JW: Gestern hat sich der EuGH geäußert. Wie bewerten Sie das Urteil?

Schramm: Leider ist der EuGH der Auffassung der deutschen Seite letztlich nicht gefolgt. Nach der mündlichen Verhandlung im November 2018 und vor allem dem ähnlich wie die Europäische Kommission argumentierenden Plädoyer des Generalanwalts im Februar 2019 war dies erwartet worden. Zwar erkennt das Gericht an - ich zitiere, „dass die Existenz von Mindestsätzen für die Planungsleistungen im Hinblick auf die Beschaffenheit des deutschen Marktes grundsätzlich dazu beitragen kann, eine hohe Qualität der Planungsleistungen zu gewährleisten“ und folgt damit den Ergebnissen meines Wirtschaftsgutachtens. Weil aber auch nicht fachlich geeignete Personen, nämlich nicht ausgebildete Architekten und Ingenieure, nach bisherigem deutschem Recht den Mindestpreisen der HOAI unterliegen, hält das Gericht die Bestimmungen der HOAI für nicht kohärent beziehungsweise inkonsequent. Das gesetzte Ziel, mit der HOAI die Qualität der Architekten- und Ingenieurleistungen zu fördern und zu sichern, sei so nicht zu erreichen. Mit diesem überraschenden, aber für die Urteilsfindung ausschlaggebenden Argument war allgemein nicht gerechnet worden.

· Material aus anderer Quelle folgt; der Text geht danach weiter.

(** The outcomes the tracker produces. *)
Definition tracker_outcome (o : Settlement) : Prop :=
  (exists ack, o = Resolved ack)
  \/ (exists ety eid, o = Rejected (timeout_message ety eid))
  \/ o = Rejected cancel_message
  \/ o = Rejected clear_message
  \/ o = Rejected limit_message
  \/ (exists ety eid, o = Rejected (cleanup_message ety eid)).

(** The outcomes listed by the specification: matched acknowledgment,
    timeout, cancel, clear, tracker limit. *)
Definition spec_outcome (o : Settlement) : Prop :=
  (exists ack, o = Resolved ack)
  \/ (exists ety eid, o = Rejected (timeout_message ety eid))
  \/ o = Rejected cancel_message
  \/ o = Rejected clear_message
  \/ o = Rejected limit_message.

(** [SocketManager.sendMessagePackWithAck] (manager/socket-manager.ts) is
    an async function: it tracks the request, awaits [client.send], and
    returns the tracker's promise. Its own promise is rejected with the
    error of the send when the send fails, and follows the tracker's promise
    otherwise. [sent] is the outcome of the send once it is known. *)
Definition sendMessagePackWithAck_outcome (sent : option (option string))
    (ackPromise : nat) (t : RequestTracker) : option Settlement :=
  match sent with
  | None => None
  | Some (Some error) => Some (Rejected error)
  | Some None =>
      lookup_first ackPromise (settled t)
  end.

End WithConfig.

End Tracker.

(** ** Trackers used as concrete inputs *)

(** A request with a timeout of 100 s, swept 60.001 s after it was sent. *)
Definition slow_request : list Tracker.Event :=
  [Tracker.Track "e1" "voicechat.audio.start" (Some 100000%Z) 0%Z].

Definition small_config : Tracker.RequestTrackerConfig := {|
  Tracker.defaultTimeout := 30000;
  Tracker.maxPendingRequests := 2;
  Tracker.cleanupInterval := 60000;
|}.

(** Two requests fill a tracker of capacity 2. *)
Definition two_requests : list Tracker.Event :=
  [Tracker.Track "e1" "voicechat.audio.start" None 10%Z;
   Tracker.Track "e2" "voicechat.audio.end" None 5%Z].

(** * PCM sample conversions (audio/playback.ts, audio/capture.ts) *)

Module Pcm.

(** JavaScript numbers are IEEE 754 binary64 values, the elements of a
    [Float32Array] binary32 values; both are [spec_float]s of the
    Standard Library, with the operations of [SpecFloat] at the precision
    and exponent range of the format. *)
Definition prec64 : Z := 53.
Definition emax64 : Z := 1024.
Definition prec32 : Z := 24.
Definition emax32 : Z := 128.

Definition signed (s : bool) (m : positive) : Z :=
  if s then Zneg m else Zpos m.

(** An integer as a Number. *)
Definition of_int (v : Z) : spec_float :=
  binary_normalize prec64 emax64 v 0 false.

(** Reading an element of a [Float32Array] gives the same value as a
    Number. *)
Definition to_double (x : spec_float) : spec_float :=
  match x with
  | S754_finite s m e => binary_normalize prec64 emax64 (signed s m) e s
  | _ => x
  end.

(** Storing a Number into a [Float32Array] rounds it to the nearest
    binary32 value, ties to even. *)
Definition fround (x : spec_float) : spec_float :=
  match x with
  | S754_finite s m e => binary_normalize prec32 emax32 (signed s m) e s
  | _ => x
  end.

Definition is_nan (x : spec_float) : bool :=
  match x with
  | S754_nan => true
  | _ => false
  end.

(** [Math.min(a, b)] and [Math.max(a, b)]: NaN if either is NaN, and -0 is
    below +0. *)
Definition Math_min (a b : spec_float) : spec_float :=
  if is_nan a || is_nan b then S754_nan
  else
    match SFcompare a b with
    | Some Lt => a
    | Some Gt => b
    | _ => match a with
           | S754_zero true => a
           | _ => b
           end
    end.

Definition Math_max (a b : spec_float) : spec_float :=
  if is_nan a || is_nan b then S754_nan
  else
    match SFcompare a b with
    | Some Gt => a
    | Some Lt => b
    | _ => match a with
           | S754_zero false => a
           | _ => b
           end
    end.

(** [Math.round(x)]: the integer nearest to [x], ties towards +infinity;
    [None] stands for NaN and the infinities, which it returns unchanged. *)
Definition Math_round (x : spec_float) : option Z :=
  match x with
  | S754_zero _ => Some 0%Z
  | S754_finite s m e =>
      if (0 <=? e)%Z then Some (signed s m * 2 ^ e)%Z
      else Some ((2 * signed s m + 2 ^ (- e)) / 2 ^ (- e + 1))%Z
  | _ => None
  end.

(** Storing a number into an [Int16Array] (ToInt16): NaN and the infinities
    become 0, an integer wraps around modulo 2^16. *)
Definition wrap16 (n : Z) : Z := ((n + 32768) mod 65536 - 32768)%Z.

Definition ToInt16 (r : option Z) : Z :=
  match r with
  | Some n => wrap16 n
  | None => 0%Z
  end.

Definition f32768 : spec_float := of_int 32768.
Definition f1 : spec_float := of_int 1.
Definition fm1 : spec_float := of_int (-1).

(** Playback (playChunkImmediately): [int16Array[i] / 32768.0], clamped to
    [-1, 1], stored into the [Float32Array]. *)
Definition normalize (v : Z) : spec_float :=
  let normalized := SFdiv prec64 emax64 (of_int v) f32768 in
  fround (Math_max fm1 (Math_min f1 normalized)).

(** Capture (onaudioprocess): the sample is clamped to [-1, 1], multiplied
    by 32768.0 and rounded, stored into the [Int16Array], then read back,
    clamped to the Int16 range and stored again. *)
Definition to_pcm (x : spec_float) : Z :=
  let sample := Math_max fm1 (Math_min f1 (to_double x)) in
  let stored := ToInt16 (Math_round (SFmul prec64 emax64 sample f32768)) in
  wrap16 (Z.max (-32768) (Z.min 32767 stored)).

(** A mantissa shifted left by [k] bits. *)
Definition shl (m : positive) (k : Z) : positive :=
  match k with
  | Zpos p => Pos.iter xO m p
  | _ => m
  end.

End Pcm.

(** * AudioPlayback (audio/playback.ts) and the response-chunk handler *)

Module Playback.

(** [ArrayBuffer]s live in a heap; a [Uint8Array] is a view on one of them.
    Two views on the same buffer alias. *)
Record Uint8Array := {
  buffer : nat;
  byteOffset : nat;
  byteLength : nat;
}.

Definition view_bytes (heap : gmap nat (list Byte.byte)) (a : Uint8Array)
    : list Byte.byte :=
  take (byteLength a) (drop (byteOffset a) (default [] (heap !! buffer a))).

(** A queued chunk. [generation] is not a field of the source: it records
    how many utterance switches [playChunk] had performed when it enqueued
    the chunk, so that chunks of a superseded utterance can be told from
    those of its successors. *)
Record QueuedChunk := {
  audio : Uint8Array;
  utteranceId : string;
  chunkSampleRate : Z;
  timestamp : Z;
  generation : nat;
}.

(** A call of [source.start(0)]: the source, the chunk it plays, the
    samples copied into its [AudioBuffer] and the rate of the buffer. *)
Record Scheduled := {
  source : nat;
  chunk : QueuedChunk;
  samples : list spec_float;
  rate : Z;
}.

(** The fields of the class, and what surrounds it at run time: the heap,
    the [processQueue] tasks suspended in [playChunkImmediately] before the
    callback of [initAudioContext().then] ran ([awaitingContext], in the
    order the callbacks were registered), the started sources whose
    [onended] has not fired, each awaited by a [processQueue] task
    ([awaitingEnd]), the calls of [source.start] ([scheduled]) and of
    [source.stop] ([stopCalls]). *)
Record AudioPlayback := {
  audioQueue : list QueuedChunk;
  activeSources : list nat;
  isPlaying : bool;
  currentUtteranceId : option string;
  sampleRate : Z;
  isProcessingQueue : bool;
  heap : gmap nat (list Byte.byte);
  awaitingContext : list QueuedChunk;
  awaitingEnd : list nat;
  scheduled : list Scheduled;
  stopCalls : list nat;
  nextSource : nat;
  switches : nat;
}.

(** [AUDIO_CONSTANTS.DEFAULT_SAMPLE_RATE] (audio/constants.ts) *)
Definition DEFAULT_SAMPLE_RATE : Z := 16000.

Definition init (h : gmap nat (list Byte.byte)) : AudioPlayback := {|
  audioQueue := [];
  activeSources := [];
  isPlaying := false;
  currentUtteranceId := None;
  sampleRate := DEFAULT_SAMPLE_RATE;
  isProcessingQueue := false;
  heap := h;
  awaitingContext := [];
  awaitingEnd := [];
  scheduled := [];
  stopCalls := [];
  nextSource := 0;
  switches := 0;
|}.

Definition set_audioQueue v (p : AudioPlayback) : AudioPlayback :=
  {| audioQueue := v; activeSources := activeSources p;
     isPlaying := isPlaying p; currentUtteranceId := currentUtteranceId p;
     sampleRate := sampleRate p; isProcessingQueue := isProcessingQueue p;
     heap := heap p; awaitingContext := awaitingContext p;
     awaitingEnd := awaitingEnd p; scheduled := scheduled p;
     stopCalls := stopCalls p; nextSource := nextSource p;
     switches := switches p |}.

Definition set_activeSources v (p : AudioPlayback) : AudioPlayback :=
  {| audioQueue := audioQueue p; activeSources := v;
     isPlaying := isPlaying p; currentUtteranceId := currentUtteranceId p;
     sampleRate := sampleRate p; isProcessingQueue := isProcessingQueue p;
     heap := heap p; awaitingContext := awaitingContext p;
     awaitingEnd := awaitingEnd p; scheduled := scheduled p;
     stopCalls := stopCalls p; nextSource := nextSource p;
     switches := switches p |}.

Definition set_isPlaying v (p : AudioPlayback) : AudioPlayback :=
  {| audioQueue := audioQueue p; activeSources := activeSources p;
     isPlaying := v; currentUtteranceId := currentUtteranceId p;
     sampleRate := sampleRate p; isProcessingQueue := isProcessingQueue p;
     heap := heap p; awaitingContext := awaitingContext p;
     awaitingEnd := awaitingEnd p; scheduled := scheduled p;
     stopCalls := stopCalls p; nextSource := nextSource p;
     switches := switches p |}.

Definition set_isProcessingQueue v (p : AudioPlayback) : AudioPlayback :=
  {| audioQueue := audioQueue p; activeSources := activeSources p;
     isPlaying := isPlaying p; currentUtteranceId := currentUtteranceId p;
     sampleRate := sampleRate p; isProcessingQueue := v;
     heap := heap p; awaitingContext := awaitingContext p;
     awaitingEnd := awaitingEnd p; scheduled := scheduled p;
     stopCalls := stopCalls p; nextSource := nextSource p;
     switches := switches p |}.

Definition set_heap v (p : AudioPlayback) : AudioPlayback :=
  {| audioQueue := audioQueue p; activeSources := activeSources p;
     isPlaying := isPlaying p; currentUtteranceId := currentUtteranceId p;
     sampleRate := sampleRate p; isProcessingQueue := isProcessingQueue p;
     heap := v; awaitingContext := awaitingContext p;
     awaitingEnd := awaitingEnd p; scheduled := scheduled p;
     stopCalls := stopCalls p; nextSource := nextSource p;
     switches := switches p |}.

Das Urteil wird tiefgreifende Auswirkungen auf die Berufsausübung von Architekten und Ingenieuren in Deutschland haben. Auf die Kammern und Verbände kommt viel Aufklärungsarbeit zu. Angesichts der derzeitigen guten Baukonjunktur und der damit verbundenen starken Nachfrage an Planungsleistungen wird der Druck auf die zu erzielenden Honorare momentan noch nicht so groß ausfallen. Mit der Zeit aber werden Bauherren die Architekten und Ingenieure vermehrt dazu auffordern, sich dem Preiswettbewerb zu unterwerfen. Ob man diesen Trend durch Honorarempfehlungen oder verpflichtende Honorarrahmen für die öffentliche Hand aufhalten kann, bleibt abzuwarten. Auch wenn alle Experten sicherlich weiterhin die HOAI in der Schublade haben, werden sich die Honorare stärker als bisher differenzieren. Gewinner werden die Planungsbüros sein, die zukünftige Auftraggeber von ihrer Fachkompetenz und Erfahrung beispielsweise in der Bauleitung oder für Spezialbauten überzeugen können. Für den ‚kleinen’ Verbraucher, den Einmal-im-Leben-Bauherrn ist positiv, dass empfehlende Preisorientierungen weiterhin zulässig sind, so dass sich die Vertragsparteien bei einer Honorarvereinbarung daran halten können.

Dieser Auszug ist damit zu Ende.